Supertufão Bavi – NASA Science
No início de julho de 2026, pela segunda vez em três meses, um poderoso tufão atravessou as Ilhas Marianas do Norte dos EUA e Guam, no Oceano Pacífico Norte. O supertufão Bavi estava no seu auge quando se aproximou das ilhas na noite de 5 de julho, trazendo ventos de 290 quilómetros (180 milhas) por hora, juntamente com chuvas torrenciais e tempestades perigosas.
Esta imagem noturna, obtida pelo VIIRS (Visible Infrared Imaging Radiometer Suite) no satélite NOAA-20, mostra o olho Bavi por volta das 15h30 horário do leste dos EUA do dia 5 de julho (1h30 horário local do dia 6 de julho). A luz da Lua minguante ilumina o lado oeste da parede do olho. O olho passou por Rota, ao norte de Guam, poucas horas depois de a imagem ter sido tirada.
Bavi se tornou um supertufão nas primeiras horas de 4 de julho, horário local, enquanto seguia para oeste sobre um oceano quente. Observações de satélite indicaram que as temperaturas da superfície do mar estavam em torno de 30 graus Celsius (86 graus Fahrenheit) na região. Bavi foi o terceiro ciclone tropical em 2026 a atingir intensidade de categoria 5 na escala de vento Saffir-Simpson.
O tufão causou grandes danos em Guam, Rota e Saipan, segundo reportagens da imprensa, derrubando postes e linhas de energia; inundação de estradas e enchimento de resíduos; e danos em edifícios, incluindo a estação de distribuição de água da Rota. As tripulações da Guarda Costeira dos EUA trabalharam para limpar os cursos de água ao redor de Guam e das Ilhas Marianas do Norte e reabrir os portos à medida que as condições perigosas do mar diminuíam, disseram os relatórios. Esses danos se somam aos ventos destrutivos e às inundações do Supertufão Sinlaku, que atravessou as ilhas em meados de abril.
Em 8 de julho, Bavi permaneceu um forte tufão enquanto se movia para oeste sobre o Mar das Filipinas. No início da tarde, quando a imagem acima foi tirada, o Serviço Meteorológico Nacional relatou uma velocidade máxima sustentada do vento de 250 quilômetros (155 milhas) por hora. As previsões indicavam que a trajetória do tufão poderia virar para noroeste em direção a Taiwan, às Ilhas Ryukyu no sul do Japão e à China continental e enfraquecer nos próximos dias.

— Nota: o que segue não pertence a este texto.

Lemma compileInbound_Ok c release listener clients inbound bind :
  compileInbound c release listener clients = Ok (Some (inbound, bind)) ->
  inbound_of (WLKey listener) clients inbound /\ exists spec, decodeSpec (WLConfig listener) = Some spec /\ SpEnabled spec = true /\ 1 ≤ SpPort spec ≤ 65535.
Proof.
  unfold compileInbound. destruct (decodeSpec _) as [spec|]; [|done]. destruct (SpEnabled spec) eqn:Hen; [|done]. simpl. case_decide as Hport; [done|].
  destruct (supportedProtocol _) eqn:Hproto; [|done]. simpl. destruct (jsonObject (SpSettings spec)) as [settings|]; [|done].
  intros (users & Hu & Hr)%bind_Ok. apply bind_Ok in Hr as (i1 & H1 & Hr). apply bind_Ok in Hr as (i2 & H2 & Hr). apply bind_Ok in Hr as (i3 & H3 & [= <- _]).
  split; [|exists spec; split_and!; [done..|lia|lia]].
  eapply withOptional_inbound; [| | |exact H3]; [done..|]. eapply withOptional_inbound; [| | |exact H2]; [done..|]. eapply withOptional_inbound; [| | |exact H1]; [done..|].
  assert (forall proto, inbound_of (WLKey listener) clients (<["tag" := JStr ("psp-" +:+ WLKey listener)]> (<["port" := JInt (SpPort spec)]> (<["protocol" := JStr proto]>
              {["settings" := JObj (<["clients" := JArr users]> settings)]})))) as Hbase.
  { intros proto. split; [by rewrite lookup_insert_eq|]. eexists _, users. split_and!; [|by rewrite lookup_insert_eq|by eapply compileUsers_Ok].
    rewrite !lookup_insert_ne by done. by rewrite lookup_singleton_eq. }
  case_decide; [done|by apply inbound_of_insert].
Qed.

Lemma compileInbound_None c release listener clients :
  compileInbound c release listener clients = Ok None -> exists spec, decodeSpec (WLConfig listener) = Some spec /\ SpEnabled spec = false.
Proof.
  unfold compileInbound. destruct (decodeSpec _) as [spec|]; [|done]. destruct (SpEnabled spec) eqn:Hen; [|by exists spec]. simpl. case_decide as Hport; [done|].
  destruct (negb (supportedProtocol _)); [done|]. destruct (jsonObject (SpSettings spec)) as [settings|]; [|done].
  intros (users & Hu & Hr)%bind_Ok. apply bind_Ok in Hr as (i1 & H1 & Hr). apply bind_Ok in Hr as (i2 & H2 & Hr). by apply bind_Ok in Hr as (i3 & H3 & [=]).
Qed.

(** The loop over the listeners: every enabled one has its inbound, in order. *)
Lemma listeners_Ok compile m ls : forall seen binds ins seen' binds' ins',
  res_foldl (admitListener compile m) (seen, binds, ins) ls = Ok (seen', binds', ins') ->
  NoDup (WLKey <$> ls) /\ (forall l, l ∈ ls -> WLKey l ∉ seen) /\ (forall key, key ∈ seen' <-> key ∈ seen \/ key ∈ WLKey <$> ls) /\
  exists new, ins' = ins ++ new /\
    (forall i, i ∈ new -> exists l bind, l ∈ ls /\ compile l (default [] (m !! WLKey l)) = Ok (Some (i, bind))) /\
    (forall l, l ∈ ls -> compile l (default [] (m !! WLKey l)) = Ok None \/
       exists i bind, i ∈ new /\ compile l (default [] (m !! WLKey l)) = Ok (Some (i, bind))).
Proof.
  induction ls as [|l ls IH]; intros seen binds ins seen' binds' ins'; cbn [res_foldl].
  { intros [= <- <- <-]. split_and!; [constructor|set_solver|set_solver|]. exists []. rewrite app_nil_r. set_solver. }
  intros (([seen1 binds1] & ins1) & Hs & Hr)%bind_Ok. unfold admitListener in Hs. case_decide; [done|]. case_decide as Hk; [done|].
  apply IH in Hr as (Hn & Hnew & Hseen & new & -> & Hi & Hl). clear IH.
  assert (seen1 = WLKey l :: seen /\ exists first, ins1 = ins ++ first /\
    ((first = [] /\ compile l (default [] (m !! WLKey l)) = Ok None) \/
     exists i bind, first = [i] /\ compile l (default [] (m !! WLKey l)) = Ok (Some (i, bind)))) as [-> (first & -> & Hfirst)].
  { destruct (compile l _) as [[[i bind]|]|[]] eqn:Hc; try done.
    - case_decide; [done|]. injection Hs as <- <- <-. split; [done|]. exists [i]. split; [done|]. right. by exists i, bind.
    - injection Hs as <- <- <-. split; [done|]. exists []. rewrite app_nil_r. split; [done|by left]. }
  split_and!.
  - rewrite fmap_cons. constructor; [|done]. intros (l' & He & Hl')%list_elem_of_fmap. specialize (Hnew l' Hl'). rewrite <-He in Hnew. set_solver.
  - intros x [->|Hx]%elem_of_cons; [done|]. specialize (Hnew x Hx). set_solver.
  - intros key. rewrite Hseen, fmap_cons. set_solver.
  - exists (first ++ new). rewrite app_assoc. split_and!; [done| |].
    + intros i [Hin|Hin]%elem_of_app; [|destruct (Hi i Hin) as (l' & bind & ? & ?); exists l', bind; split; [set_solver|done]].
      destruct Hfirst as [[-> _]|(i' & bind & -> & Hc)]; [set_solver|]. apply list_elem_of_singleton in Hin as ->. exists l, bind. split; [set_solver|done].
    + intros x [->|Hx]%elem_of_cons.
      * destruct Hfirst as [[_ Hc]|(i' & bind & -> & Hc)]; [by left|right]. exists i', bind. split; [set_solver|done].
      * destruct (Hl x Hx) as [?|(i & bind & ? & ?)]; [by left|right]. exists i, bind. split; [set_solver|done].
Qed.

(** ** Properties *)

(** What the two loops of a compiler guarantee, for the inbounds of its [compile]. *)
Lemma compiled_loops compile (Inb : string -> list WClient -> object -> Prop) snapshot m u seen binds ins :
  (forall l cs i bind, compile l cs = Ok (Some (i, bind)) -> Inb (WLKey l) cs i) ->
  (forall l cs, compile l cs = Ok None -> exists spec, decodeSpec (WLConfig l) = Some spec /\ SpEnabled spec = false) ->
  res_foldl (clientStep (SnNow snapshot)) (∅, ∅) (merge_sort client_le (SnClients snapshot)) = Ok (m, u) ->
  res_foldl (admitListener compile m) ([], ∅, []) (merge_sort listener_le (SnListeners snapshot)) = Ok (seen, binds, ins) ->
  filter (fun key => key ∉ seen) (map_to_list m).*1 = [] ->
  let clients := merge_sort client_le (SnClients snapshot) in
  NoDup (WLKey <$> SnListeners snapshot) /\
  (forall i, i ∈ ins -> exists l, l ∈ SnListeners snapshot /\ Inb (WLKey l) (permitted (SnNow snapshot) clients (WLKey l)) i) /\
  (forall l spec, l ∈ SnListeners snapshot -> decodeSpec (WLConfig l) = Some spec -> SpEnabled spec = true ->
     exists i, i ∈ ins /\ Inb (WLKey l) (permitted (SnNow snapshot) clients (WLKey l)) i) /\
  (forall client key, client ∈ SnClients snapshot -> denied (SnNow snapshot) client = false -> key ∈ WCListeners client -> key ∈ WLKey <$> SnListeners snapshot).
Proof.
  intros HSome HNone Hc Hl Hf. cbn zeta.
  pose proof (clients_Ok _ _ _ _ _ _ Hc) as Hm. apply listeners_Ok in Hl as (Hn & _ & Hseen & new & -> & Hi & Hls).
  assert (forall l, l ∈ merge_sort listener_le (SnListeners snapshot) <-> l ∈ SnListeners snapshot) as Hels by (intros l; by rewrite merge_sort_Permutation).
  assert (forall key, default [] (m !! key) = permitted (SnNow snapshot) (merge_sort client_le (SnClients snapshot)) key) as Hper.
  { intros key. rewrite Hm, lookup_empty. by destruct (permitted _ _ key). }
  cbn [app] in *. split_and!.
  - by rewrite merge_sort_Permutation in Hn.
  - intros i Hin. destruct (Hi i Hin) as (l & bind & Hl & Hcomp). exists l. split; [by apply Hels|]. rewrite <-Hper. by eapply HSome.
  - intros l spec Hin Hd He. destruct (Hls l) as [Hno|(i & bind & Hnew & Hcomp)]; [by apply Hels| |].
    + apply HNone in Hno as (spec' & Hd' & He'). congruence.
    + exists i. split; [done|]. rewrite <-Hper. by eapply HSome.
  - intros client key Hin Hd Hk. destruct (decide (key ∈ WLKey <$> SnListeners snapshot)) as [|Hno]; [done|exfalso].
    assert (client ∈ permitted (SnNow snapshot) (merge_sort client_le (SnClients snapshot)) key) as Hp.
    { apply list_elem_of_filter. split; [done|]. by rewrite merge_sort_Permutation. }
    assert (is_Some (m !! key)) as [v Hv] by (rewrite Hm, lookup_empty; destruct (permitted _ _ key); [by apply not_elem_of_nil in Hp|eauto]).
    assert (key ∈ filter (fun k => k ∉ seen) (map_to_list m).*1) as Hx.
    { apply list_elem_of_filter. split; [|apply list_elem_of_fmap; exists (key, v); split; [done|by apply elem_of_map_to_list]].
      rewrite Hseen. intros [Hx|Hx]; [set_solver|]. rewrite merge_sort_Permutation in Hx. done. }
    rewrite Hf in Hx. by apply not_elem_of_nil in Hx.
Qed.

Escrevendo para Yale Climate Connections, o meteorologista Jeff Masters disse que Bavi é o tipo de tempestade que se espera quando um forte El Niño se desenvolve, o que é o caso atualmente. Os tufões num ano de El Nino podem formar-se mais a leste, dando-lhes mais tempo para se intensificarem sobre águas quentes antes de se voltarem para a Ásia, explicou Masters, “resultando numa maior probabilidade de atingirem a intensidade da Categoria 5”.
Imagens do Observatório da Terra da NASA por Michael Garrison, usando dados da NASA EOSDIS LANCE, GIBS/Worldview e Joint Polar Satellite System (JPSS), e dados de rastreamento de furacões do Laboratório de Pesquisa Naval dos EUA. História de Lindsey Doermann.

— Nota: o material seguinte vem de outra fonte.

Lemma nodeFactory_Ok selection compile snapshot artifact :
  nodeFactory selection = Ok compile -> compile snapshot = Ok artifact ->
  exists cc text, exactly snapshot cc /\ encodeCore cc = Some text /\ ArConfig artifact = text +:+ newline.
Proof.
  unfold nodeFactory. case_decide; [|case_decide; [|done]]; intros [= <-].
  - unfold XrayCompile. intros (config & Hc & Ha)%bind_Ok. destruct (encodeConfig config) as [text|] eqn:He; [|done]. injection Ha as <-. exists (OfXray config), text.
    split_and!; [|done..]. destruct (compileConfig_Ok _ _ _ _ _ Hc) as (_ & Hi & _ & Hd). split; [|done|].
    + intros inbound Hin. destruct (Hi inbound Hin) as (l & Hl & Ht & settings & users & Hs & Hu & Hall). exists l, users. split_and!; try done. cbn. by rewrite Hs, Hu.
    + intros c c' user Hin Hin' (o & -> & Ho & _) (o' & [= <-] & Ho' & _). eapply NoDup_fmap_elem; [apply (compileConfig_names _ _ _ _ _ Hc)|done|done|]. simpl. congruence.
  - unfold SingboxCompile. intros (config & Hc & Ha)%bind_Ok. destruct (encodeSingbox config) as [text|] eqn:He; [|done]. injection Ha as <-. exists (OfSingbox config), text.
    split_and!; [|done..]. destruct (compileSingbox_Ok _ _ _ _ Hc) as (_ & Hi & _ & Hd). split; [|done|].
    + intros inbound Hin. destruct (Hi inbound Hin) as (l & Hl & Ht & users & Hu & Hall). exists l, users. split_and!; try done. cbn. by rewrite Hu.
    + intros c c' user Hin Hin' (o & -> & Ho & _) (o' & [= <-] & Ho' & _). eapply NoDup_fmap_elem; [apply (compileSingbox_names _ _ _ _ Hc)|done|done|]. simpl. congruence.
Qed.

- Blog do satélite CIMSS (3 de julho de 2026) O supertufão Bavi está se fortalecendo rapidamente para uma tempestade de categoria 5 a leste de Guam, eventualmente passando ao norte da Ilha Rota. Recuperado em 8 de julho de 2026.
- Military.com (2026, 7 de julho) A Guarda Costeira trabalha para reabrir o porto de Guam, CNMI após o Supertufão Bavi. Recuperado em 8 de julho de 2026.

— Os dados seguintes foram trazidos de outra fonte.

(** A failed collection under a known core. *)
Definition outage (status : CoreStatus) (env : observeEnv) : Prop := is_Ok (oeTelemetry env) = false /\ oeStatus env = status.

Lemma one_issue_more_deployment key db db' : one_issue_more key db db' -> CoreDeploymentOf db' = CoreDeploymentOf db.
Proof. by intros [->|(payload & atMS & _ & ->)]. Qed.

Lemma Observe_outage s db env : is_Ok (CoreDeploymentOf db) = true -> is_Ok (oeTelemetry env) = false ->
  exists failure, Observe s db env = observeFail s db env failure.
Proof. intros Hd Ht. unfold Observe. destruct (CoreDeploymentOf db); [|done]. destruct (oeTelemetry env); [done|]. by eauto. Qed.

(** One outage, one issue.  Once an outage of a deployed core has been recorded,
    every further failed collection under the same core status changes neither the
    service nor the store, however long it lasts; and the key it was recorded under
    belongs to this episode only, so the next outage is a new issue. *)
Theorem one_issue_per_outage s db env s1 db1 envs :
  is_Ok (CoreDeploymentOf db) = true -> is_Ok (oeTelemetry env) = false ->
  Observe s db env = (Ok (MkObservationResult false false), s1, db1) -> Forall (outage (oeStatus env)) envs ->
  observeAll s1 db1 envs = (s1, db1) /\ failing s1 = true /\
  (exists row, outbox_find outboxIssue (outageKey (oeStatus env) (episode s1)) (report_outbox db1) = Some row) /\
  one_issue_more (outageKey (oeStatus env) (episode s1)) db db1 /\
  forall ep, 0 ≤ ep ≤ max_int64 -> 0 ≤ episode s1 ≤ max_int64 ->
    outageKey (oeStatus env) ep = outageKey (oeStatus env) (episode s1) -> ep = episode s1.
Proof.
  intros Hd Ht Ho Henvs. destruct (Observe_outage s db env Hd Ht) as (failure & He). rewrite He in Ho.
  apply observeFail_spec in Ho as (Hs1 & Hone & Hok). destruct (Hok eq_refl) as (_ & row & Hrow).
  assert (failing s1 = true) as Hfail by (rewrite Hs1; unfold outageService; by destruct (failing s) eqn:?).
  assert (is_Ok (CoreDeploymentOf db1) = true) as Hd1 by (by rewrite (one_issue_more_deployment _ _ _ Hone)).
  split_and!; try done; [|by eauto|].
  - induction Henvs as [|env' envs [Ht' Hst] _ IH]; [done|]. cbn [observeAll].
    destruct (Observe_outage s1 db1 env' Hd1 Ht') as (f' & ->). destruct (observeFail s1 db1 env' f') as [[r' s'] d'] eqn:Hf.
    apply observeFail_spec in Hf as (Hs' & Hone' & _). unfold outageService in Hs'. rewrite Hfail in Hs'. subst s'.
    destruct Hone' as [->|(payload & atMS & Hn & _)]; [exact IH|]. rewrite Hst in Hn. congruence.
  - intros ep Hep Hep1 Hk. unfold outageKey in Hk. rewrite <-!sapp_assoc in Hk. apply String.app_inj in Hk. by apply FormatInt_inj.
Qed.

- Observatório da Terra da NASA (14 de abril de 2026) Super Tufão Sinlaku. Recuperado em 8 de julho de 2026.
- Serviço Meteorológico Nacional (8 de julho de 2026) Consultoria Pública sobre Ciclones Tropicais. Recuperado em 8 de julho de 2026.
- Weather Underground (8 de julho de 2026) Supertufão Bavi. Recuperado em 8 de julho de 2026.
- Yale Climate Connections (2026, 3 de julho) Super Typhoon Bavi torna-se o terceiro Cat 5 de 2026. Acessado em 8 de julho de 2026.